The expert signatories of the latest letter, which include luminaries such as Harvard’s Bruce Schneier and Johns Hopkins University’s Dr. Matthew D. Green, as well as tech researchers from IBM, Intel, and Microsoft, assert that recent amendments from the European Council do not rectify the foundational issues with the proposal.
Previously, in July, a separate letter signed by 465 academics had cautioned that the detection technologies integral to the legislation are “deeply flawed and vulnerable to attacks,” potentially eroding the protections provided by end-to-end encrypted (E2EE) communications.
Scrutinizing Council Amendments and MEP Counterproposals
Efforts by MEPs in the European Parliament last fall to present a revised approach, which suggested more targeted scanning and protection of E2EE, have yet to resonate with the European Council, which plays a pivotal role in the EU legislative process. The Council’s position will significantly shape the final form of the law.
The Belgian Council presidency’s March amendment, leading discussions for EU Member States, is critiqued in the open letter for its failure to address the deep-seated issues of the Commission’s approach. The experts contend that even with proposed tweaks—such as risk categorization, protection of cybersecurity and encryption, and vetting of detection technologies—the proposal remains a precursor to a security and privacy catastrophe.

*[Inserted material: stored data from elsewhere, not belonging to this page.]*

(* ===== verification/Prelude.v ===== *)
(** * A verification of the ach-agent runtime

    The Python package [ach_runtime] (src/runtime/src/ach_runtime) runs agents: channels turn
    outside events into invocations, the Harness admits them and serializes the turns of a
    session, an execution pod (the mini-harness) hands each turn to a native engine, and
    fenced storage keeps what a Workspace produced.  This library models the decisions of that
    program and proves what they promise.  Paths below are relative to the package.

    ** How the parts interact

    A webhook is authenticated and normalized (channels/auth, webhook, gitlab), routed to a
    Workspace key and a session key by the channel's templates (channels/routing,
    templating/render) under a checked configuration (config/schema, config/canonical), and
    admitted (harness/admission): deduplicated, bounded, queued per session.  The Harness
    names its identities by digests (harness/refs), sends the run to the execution pod over
    the documents of execution/wire with the projection of config/public and the tokens of
    harness/tokens.  There execution/service keeps one record per invocation and drives the
    engine (engine/opencode behind engine/base).  Before and after a turn the state of the
    Workspace and of its sessions moves through storage (storage/refs, api, fencing, s3,
    cache) as checked archives (storage/archive, execution/snapshots), and its artifacts are
    published beside them (storage/artifacts).

    Queues and schedules feed the same admission (channels/queue, cron).  harness/control
    follows every admitted run to its end: it has the Workspace placed (harness/workspaces,
    over the host of harness/hosted), sends the Start (harness/delivery) to the pod's private
    API (execution/app, auth), watches it and releases its lane.  The engine reaches models
    and tools only through the Harness's facades (facades/model, mcp), under the catalog
    that harness/hydrate composes and the credential harness/keys exchanges.

    ** The files

    Foundations.
    - Prelude: results, exceptions by class, association lists, string lemmas.
    - Sha256: SHA-256 and HMAC, executable, so digests and signatures evaluate.
    - PyJson, PyLoads: JSON values as Python holds them, [json.dumps] with compact and default
      separators, [json.loads], and their round trip.
    - Effects: coroutines as trees of calls to an environment, with a rely-guarantee logic.

    Identities and configuration.
    - Refs (harness/refs.py), StateRefs (storage/refs.py): refs, names, object keys; distinct
      identities give distinct refs or exhibit a SHA-256 collision; keys of distinct domains
      are disjoint.
    - Canonical (config/canonical.py), Config and ConfigFacts (config/schema.py): every block
      of the schema with its constraints and validators, the version handshake, and what an
      accepted configuration guarantees.
    - Public (config/public.py): the projection the execution pod receives.

    Channels.
    - Templating (templating/render.py), Channels (channels/event.py, auth.py, webhook.py,
      gitlab.py), Routing (channels/routing.py).

    Admission: harness/admission.py.
    - Admission: the state and one definition per segment of the asyncio program;
      AdmissionInv, AdmissionKeys, AdmissionSteps: the ledger and lane invariant of every
      reachable state; AdmissionSem: the permit pools; AdmissionProps, AdmissionDedup,
      AdmissionRates, AdmissionLive: single delivery, FIFO, bounds, deduplication, retention,
      rolling rate windows, and progress of an idle lane.

    Storage: storage/s3.py, api.py, fencing.py, cache.py, archive.py.
    - Storage: documents with their strict validation, and the operations as programs;
      StorageDocs: their round trips; StorageLogic: the laws relied on of the bucket and the
      invariants of its histories; StorageSpecs, StoragePersist: one
      specification per operation under interference; StorageProps: refinement of a fenced
      register, receipts that agree and last, fencing, restores that serve committed bytes,
      bounded retries; and a bucket in memory with a run on it.
    - Cache: the bounded read cache.  Archive: the member check against a reference walk.

    Execution pod.
    - Tokens (harness/tokens.py), Wire (execution/wire.py), Sessions (execution/sessions.py).
    - Execution: execution/service.py as a step relation over the segments of its tasks;
      ExecutionInv, ExecutionSteps, ExecutionQuiet: the invariants of every reachable state;
      ExecutionProps: exclusive engine turns, a single native send, final records, idempotent
      retries, the retention bound, cleanups that end by the clock, what a close leaves, and a
      run that satisfies their hypotheses.
    - Opencode: the correlation of native events with invocations in engine/opencode.py;
      OpencodeEngine: the engine's answers, settlement and cancellation verdict;
      OpencodeFacts, OpencodeRace, OpencodeProps: busy intervals are bracketed, one native
      execution settles at most one invocation, and a receipt that arrives after the events of
      its own input gives the answer it would have given before them.

    Harness: what connects admission to the execution pod.
    - Traces: the run of a program as the list of its calls with their answers, and monitors
      that judge it; the theorems of the files below quantify over every run.
    - Delivery, DeliveryProps (harness/delivery.py): a Start is never sent
      twice on a guess, and its send loop ends by the deadline.
    - Lifecycle, LifecycleProps (harness/lifecycle.py): session saves,
      Workspace closes and the tick; a tick takes no work away and retires only what it saved.
    - Manager (harness/workspaces.py): every coroutine cut at its awaits, the tasks of a
      Workspace in the order of its lock; ManagerInv: the invariant of one Workspace;
      ManagerSteps: what the source, the probe and the callbacks may answer ([lawful]) and
      the reachable states; ManagerProps: at most one unit of a Workspace; ManagerLive: every
      waiter is woken, with runs that satisfy their hypotheses, and the two that
      show where the guarantee ends (two closers, and a close that is refused).
    - Hosted, HostedProps (harness/hosted.py, launch.py): the inventory the host
      reports and the routes it calls; the source keeps the contract of
      [WorkspaceSource] (a refinement), what it reports as placed is current, and a cursor
      tells every change.
    - Control, ControlProps, ControlCalls (harness/control.py): what becomes of
      an admitted run (a run is watched until its pod says it ended or is known to be lost,
      and a run the Harness cannot record never ends), what a reconnect accepts of a pod's
      inventory, and which facade calls are answered for which run.
    - Keys, KeysProps (harness/keys.py): the exchange of the service-account token
      for a credential, its rotation, and re-exchanges after a rejection, as steps around one
      lock; where the rotation misses the expiry or never pauses.

    Facades and catalog.
    - Facade, FacadeProps (facades/_proxy.py, model.py, mcp.py): what a request
      of the engine becomes upstream, and the answer it gets back.
    - Catalog, CatalogProps (harness/hydrate.py): the public catalog names only this
      Harness's facades; the templates of prompts.

    Around the edges.
    - StorageSpecs also holds the rules of the storage calls, for any interference; Artifacts
      uses them.  Artifacts, ArtifactsProps (storage/artifacts.py):
      an artifact is published once, whatever interleaves and fails.
    - Histories: programs whose every call is judged by all that happened before.  Queue,
      QueueProps (channels/queue.py): a message is acknowledged exactly when its delivery
      started; and a pending entry is swept once only.  Cron, CronProps (channels/cron.py):
      every tick is fired once, in order, not early, with runs of both.
    - Histories also has programs alone in their world ([does]).  Snapshots, SnapshotsProps
      (execution/snapshots.py): archives replace directories wholly or not at all, with a
      fault at any file operation; only a session's own snapshot is restored, under its lock;
      and how a failed import freezes the Workspace.
    - Api, ApiProps (execution/app.py, auth.py): the private API of the pod; the
      composition with the client of Delivery, through Tokens and Wire: the two agree on who
      is asked, with what, and on the receipt.
    - Hooks, HooksProps (harness/handoff.py, scripts.py): both runners of hooks; what gets into
      the environment of a hook, that no process and no directory is left however a script
      ends, what is kept of its output, and the secrets that escape the redaction of it.

    ** Conventions

    A call that may raise is a [result exn A]; exceptions are kept by class (and the flag
    [ambiguous] of [NativeLaunchFailed]), messages only where the program stores or compares
    them.  Python strings are their UTF-8 bytes; case mapping, character classes and
    [isascii] tests are those of ASCII.  Integers are unbounded [Z] as in Python; floats are
    opaque values with the comparisons the program makes on them.  Dicts whose order or
    mutation matters are association lists in insertion order, other maps are [gmap]s.
    Coroutines are cut at their awaits: a definition is what runs between two of them, and
    the theorems quantify over every interleaving.  Clocks are arguments, in microseconds.

    ** Bounds and fuel

    The CAS loop of storage retries 20 times, so an acquisition makes at most 40 calls; the
    template scanner and the redaction of tokens run on the length of their text, and no
    result of theirs is cut by it; a cleanup escalates at its force deadline of 10 seconds
    and gives up 5 seconds later; the registry retains 1024 runs; the admission's bounds are
    those of its configuration; a delivery sends at most once per half second until its
    deadline, and that is the fuel of its loop; the retry loops of a close run on fuel.  The
    loops of the queue consumer and of the cron scheduler run for ever: their fuel is a number
    of rounds, and the theorems hold for every number.  The chunks an artifact is read in are bounded by its
    length.  The swaps of archives are proved for one fault, which is what their rollback is
    written for.  JSON reading takes the length of the text as fuel.

    ** What is assumed

    Code outside the repository is a parameter with named laws: Pydantic's decoding of a
    field, [rfc8785], the bucket behind boto3 (class [S3Backend], with an instance in memory),
    Ed25519, datetime parsing, float arithmetic, [repr], hooks, the engine's processes and
    HTTP answers.  SHA-256 is computed, never assumed injective.

    ** Not modelled

    Processes, pipes, sockets, the file system beyond what a check or a swap observes of it,
    HTTP framing, logging, and the assembly code that only connects objects: the adapters of
    the A2A and MCP SDKs (channels/a2a, the tool facades; of those only the
    outcome of a memory call, in Catalog), the processes of scripts and handoffs,
    the second engine (engine/pi), command lines and start-up; see the components of the
    manifest for each file.  asyncio cancellation is a step of the execution service and of
    admission, and an answer of the calls of the queue, cron and snapshot programs; storage
    operations, artifacts and the routes of the private API are not cancelled. *)

(** * Prelude: what the files share *)

From stdpp Require Export base option list gmap strings pretty.
From Stdlib Require Export ZArith Lia.
From Stdlib Require Import Ascii.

Moreover, the experts dissect the Council’s strategy to mitigate false positives, arguing that the approach will still lead to an overwhelming volume of unwarranted alarms.
The Prospect of Massive False Positives with Messaging Platforms
The experts caution that the proposed approach could result in an inordinate number of false positives. They illustrate this by hypothesizing the performance of a hypothetical CSAM and grooming detector with a 0.1% false positive rate, applied to a platform like WhatsApp—which processes 140 billion messages daily. Even with conservative estimates, this scenario could yield 1.4 million false positives every day, a figure that becomes unmanageable when considering other messaging services.
Another Council suggestion to limit detection orders to “high-risk” messaging apps is viewed as inconsequential by the signatories. They argue that this categorization would still adversely affect a vast array of services, particularly as the use of E2EE is on the rise.
Encryption at the Heart of the Debate
The letter reiterates experts’ longstanding assertions regarding the incompatibility of detection measures with the principles of E2EE. They argue that any attempt to introduce detection capabilities inherently compromises the confidentiality that E2EE is designed to provide.
Concurrently, European police chiefs have called for platforms to accommodate lawful access to identify illegal activities while preserving encryption—a statement seen as a bid to influence legislative action on the CSAM-scanning regulation.
Should the EU persist with its current trajectory, experts warn of dire repercussions, suggesting that it would set a dangerous precedent for internet filtering and significantly impact digital privacy rights. They also foresee broader global implications for democratic societies.
While an EU source did not provide detailed insights into the Member States’ ongoing discussions, they confirmed that a working party meeting scheduled for May 8 will revisit the contentious proposal to combat child sexual abuse.